Exercise requirements >>
From the listing below, copy every line with the word "LeaseID".

::: Input for this task

(* ===== verification/Lease.v ===== *)
(** * Lease: the lease manager ([lease/lease.go])

    One [Definition] per method of [Manager] and [Held], over any store that
    satisfies [StoreLaws]. Times and durations are [int64] nanoseconds. The
    clock readings, the random lease id and the token a write mints are
    arguments, so each definition is the code between two clock readings or
    store calls; [LeaseSystem] interleaves them. *)

From S2P Require Import Prelude Errors LeaseStore.

(** ** Data *)

Definition second : Z := 1000000000.
Definition millisecond : Z := 1000000.

Definition StateHeld : string := "held".
Definition StateReleased : string := "released".

(** [lease.Record] *)
Record record := mkRecord {
  FormatVersion : Z;
  DatabaseID : string;
  State : string;
  Owner : string;
  LeaseID : string;
  Epoch : Z;
  ExpiresAt : Z;
}.

#[export] Instance record_eq_dec : EqDecision record.
Proof. solve_decision. Defined.

(** [lease.Config] (the clock override is the [now] argument of each step). *)
Record config := mkConfig {
  Duration : Z;
  ClockSkewAllowance : Z;
  AcquireRetryBudget : Z;
  RetryBackoffMin : Z;
  RetryBackoffMax : Z;
}.

Definition DefaultConfig : config :=
  mkConfig (30 * second) (2 * second) (3 * second) (25 * millisecond) (500 * millisecond).

(** The fields of [Manager] its methods read. *)
Record manager := mkManager { cfg : config; owner : string }.

Definition NewManager (c : config) (o : string) : manager :=
  mkManager (if Duration c =? 0 then DefaultConfig else c) o.

(** [lease.Held]: an acquired lease. *)
Record held := mkHeld {
  key : string;
  h_record : record;
  version : string;
  lost : bool;
  maxExpiry : Z;
}.

Definition with_expiry (r : record) (t : Z) : record :=
  mkRecord (FormatVersion r) (DatabaseID r) (State r) (Owner r) (LeaseID r) (Epoch r) t.
Definition with_state (r : record) (st : string) : record :=
  mkRecord (FormatVersion r) (DatabaseID r) st (Owner r) (LeaseID r) (Epoch r) (ExpiresAt r).

(** ** Pure parts of the protocol *)

(** [newRecord]: the record of a fresh acquisition. *)
Definition newRecord (m : manager) (db : string) (prevEpoch now : Z) (newID : string) : record :=
  mkRecord 1 db StateHeld (owner m) newID (wrapu64 (prevEpoch + 1)) (now + Duration (cfg m)).

(** [safelyExpired] of [acquireOnce]. *)
Definition safelyExpired (c : config) (rec : record) (now : Z) : bool :=
  ExpiresAt rec <? now - ClockSkewAllowance c.

(** [newHeld]: renewal may extend the lease to three durations in all. *)
Definition newHeld (m : manager) (k : string) (rec : record) (tok : string) : held :=
  mkHeld k rec tok false (ExpiresAt rec + 2 * Duration (cfg m)).

(** The record the next heartbeat writes ([renewLoop] between the tick and the
    store call); [None] when the hold window is exhausted. *)
Definition renewRecord (m : manager) (h : held) (now : Z) : option record :=
  let next := now + Duration (cfg m) in
  if maxExpiry h <? next then None else Some (with_expiry (h_record h) next).

(** The record [Release] writes. *)
Definition releaseRecord (h : held) (now : Z) : record :=
  with_expiry (with_state (h_record h) StateReleased) now.

Definition markLost (h : held) : held :=
  mkHeld (key h) (h_record h) (version h) true (maxExpiry h).
Definition renewed (h : held) (rec : record) (tok : string) : held :=
  mkHeld (key h) (with_expiry (h_record h) (ExpiresAt rec)) tok (lost h) (maxExpiry h).

(** [Runtime.leaseStale] ([runtime/runtime.go]), for a non-nil lease. *)
Definition leaseStale (c : config) (h : held) (now : Z) : bool :=
  lost h || negb (now <? ExpiresAt (h_record h) - ClockSkewAllowance c).

(** ** Operations on the store *)

Section Manager.
Context {S : Type} `{StoreLaws S}.
(** [json.Marshal] and [json.Unmarshal] of a record. *)
Context (marshal : record -> string) (unmarshal : string -> option record).

(** What [acquireOnce] decides after [Get]. *)
Inductive plan :=
  | PlanCreate (rec : record)
  | PlanReplace (expected : string) (rec : record)
  | PlanFail (err : goerror).

(** [acquireOnce] up to its conditional write. [now] is the reading that
    decides expiry, [now'] the one [newRecord] takes. *)
Definition acquirePlan (m : manager) (db : string) (got : res goerror (string * string))
    (now now' : Z) (newID : string) : plan :=
  match got with
  | Err e =>
      if errors_Is ErrNotFound e then
        let rec := newRecord m db 0 now' newID in
        PlanCreate (mkRecord (FormatVersion rec) (DatabaseID rec) (State rec) (Owner rec)
                      (LeaseID rec) 1 (ExpiresAt rec))
      else PlanFail (Wrap ClassRemoteUnavailable "read lease" e)
  | Ok (body, tok) =>
      match unmarshal body with
      | None => PlanFail (Wrap ClassConfigurationInvalid "corrupt lease record" (EOther "json"))
      | Some rec =>
          if negb (String.eqb (DatabaseID rec) db) then
            PlanFail (New ClassConfigurationInvalid "lease record database_id mismatch")
          else if String.eqb (State rec) StateHeld && negb (safelyExpired (cfg m) rec now) then
            PlanFail (EWrapf "held and unexpired" (ESentinel ErrRetry))
          else PlanReplace tok (newRecord m db (Epoch rec) now' newID)
      end
  end.

(** [create] and [replace]: the conditional write and its outcome. *)
Definition acquireWrite (m : manager) (s : S) (k : string) (p : plan) (tok : string)
    : S * res goerror held :=
  match p with
  | PlanFail e => (s, Err e)
  | PlanCreate rec =>
      let '(s, r) := CreateIfAbsent s tok k (marshal rec) in
      (s, match r with
          | Ok v => Ok (newHeld m k rec v)
          | Err e => if errors_Is ErrAlreadyExists e || errors_Is ErrConflict e
                     then Err (EWrapf "lost create race" (ESentinel ErrRetry))
                     else Err (Wrap ClassRemoteUnavailable "create lease" e)
          end)
  | PlanReplace expected rec =>
      let '(s, r) := ReplaceIfToken s tok k expected (marshal rec) in
      (s, match r with
          | Ok v => Ok (newHeld m k rec v)
          | Err e => if errors_Is ErrConflict e || errors_Is ErrNotFound e
                     then Err (EWrapf "CAS conflict on acquire" (ESentinel ErrRetry))
                     else Err (Wrap ClassRemoteUnavailable "replace lease" e)
          end)
  end.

::::::

Reply >>
  LeaseID : string;
  mkRecord (FormatVersion r) (DatabaseID r) (State r) (Owner r) (LeaseID r) (Epoch r) t.
  mkRecord (FormatVersion r) (DatabaseID r) st (Owner r) (LeaseID r) (Epoch r) (ExpiresAt r).
                      (LeaseID rec) 1 (ExpiresAt rec))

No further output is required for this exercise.